━━━ Available data
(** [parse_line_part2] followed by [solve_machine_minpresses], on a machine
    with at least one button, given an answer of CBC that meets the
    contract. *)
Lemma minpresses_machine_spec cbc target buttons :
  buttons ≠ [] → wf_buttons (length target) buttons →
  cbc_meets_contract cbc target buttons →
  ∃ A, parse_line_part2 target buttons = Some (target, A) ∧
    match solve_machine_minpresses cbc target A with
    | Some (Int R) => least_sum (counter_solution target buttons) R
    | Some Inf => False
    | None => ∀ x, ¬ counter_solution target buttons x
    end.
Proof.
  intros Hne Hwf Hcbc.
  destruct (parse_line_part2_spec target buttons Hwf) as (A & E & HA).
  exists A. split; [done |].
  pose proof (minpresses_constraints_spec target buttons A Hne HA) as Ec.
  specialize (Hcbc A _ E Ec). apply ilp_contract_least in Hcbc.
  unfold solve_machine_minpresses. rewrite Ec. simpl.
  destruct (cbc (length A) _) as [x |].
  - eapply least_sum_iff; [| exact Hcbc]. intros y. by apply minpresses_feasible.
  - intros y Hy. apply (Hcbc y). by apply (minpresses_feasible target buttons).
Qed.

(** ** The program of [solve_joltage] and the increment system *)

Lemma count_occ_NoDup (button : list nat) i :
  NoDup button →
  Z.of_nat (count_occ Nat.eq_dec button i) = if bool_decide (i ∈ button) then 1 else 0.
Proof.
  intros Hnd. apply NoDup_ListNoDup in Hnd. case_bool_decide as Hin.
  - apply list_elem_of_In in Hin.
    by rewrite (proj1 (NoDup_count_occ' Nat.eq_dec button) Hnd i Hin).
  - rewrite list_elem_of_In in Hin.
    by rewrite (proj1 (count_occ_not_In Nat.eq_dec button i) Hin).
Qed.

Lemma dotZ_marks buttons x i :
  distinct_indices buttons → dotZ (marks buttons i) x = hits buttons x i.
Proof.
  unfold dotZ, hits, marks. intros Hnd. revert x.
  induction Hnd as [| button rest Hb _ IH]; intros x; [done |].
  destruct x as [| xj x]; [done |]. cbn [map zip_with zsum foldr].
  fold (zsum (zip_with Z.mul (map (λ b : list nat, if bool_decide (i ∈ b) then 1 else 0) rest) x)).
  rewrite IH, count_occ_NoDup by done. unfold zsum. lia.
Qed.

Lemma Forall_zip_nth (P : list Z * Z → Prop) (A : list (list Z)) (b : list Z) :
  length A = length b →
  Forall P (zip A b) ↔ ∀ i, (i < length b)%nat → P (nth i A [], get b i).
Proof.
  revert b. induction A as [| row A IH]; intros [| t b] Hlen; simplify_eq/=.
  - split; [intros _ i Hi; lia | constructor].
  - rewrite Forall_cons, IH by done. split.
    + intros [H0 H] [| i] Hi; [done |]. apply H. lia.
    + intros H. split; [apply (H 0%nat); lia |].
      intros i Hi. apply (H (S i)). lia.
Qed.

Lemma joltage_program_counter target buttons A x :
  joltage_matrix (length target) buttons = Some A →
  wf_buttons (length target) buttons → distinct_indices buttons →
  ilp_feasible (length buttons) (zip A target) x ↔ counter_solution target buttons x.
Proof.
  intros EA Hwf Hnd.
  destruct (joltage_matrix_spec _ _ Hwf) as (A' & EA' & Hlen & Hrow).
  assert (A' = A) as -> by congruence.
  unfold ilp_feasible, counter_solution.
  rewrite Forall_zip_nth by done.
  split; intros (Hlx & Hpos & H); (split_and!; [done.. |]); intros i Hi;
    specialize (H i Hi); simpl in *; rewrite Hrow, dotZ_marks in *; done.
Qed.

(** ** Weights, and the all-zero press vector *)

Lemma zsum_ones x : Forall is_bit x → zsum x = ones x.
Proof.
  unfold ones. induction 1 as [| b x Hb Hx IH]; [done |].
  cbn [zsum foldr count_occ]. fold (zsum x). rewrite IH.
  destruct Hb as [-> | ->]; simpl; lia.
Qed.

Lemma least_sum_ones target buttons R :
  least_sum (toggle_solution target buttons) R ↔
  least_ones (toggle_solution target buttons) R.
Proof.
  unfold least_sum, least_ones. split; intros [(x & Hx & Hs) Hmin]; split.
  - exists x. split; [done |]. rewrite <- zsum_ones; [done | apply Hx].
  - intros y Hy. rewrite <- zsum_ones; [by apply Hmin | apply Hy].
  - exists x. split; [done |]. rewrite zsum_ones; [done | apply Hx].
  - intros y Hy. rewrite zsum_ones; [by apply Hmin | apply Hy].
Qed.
━━━━━━
Work item: Find the line with "intros Hnd. apply" in the entries above. Retype it and each line after it, exactly, through the line with "Lemma dotZ_marks buttons", and stop there.

Solution for this problem:
  intros Hnd. apply NoDup_ListNoDup in Hnd. case_bool_decide as Hin.
  - apply list_elem_of_In in Hin.
    by rewrite (proj1 (NoDup_count_occ' Nat.eq_dec button) Hnd i Hin).
  - rewrite list_elem_of_In in Hin.
    by rewrite (proj1 (count_occ_not_In Nat.eq_dec button i) Hin).
Qed.

Lemma dotZ_marks buttons x i :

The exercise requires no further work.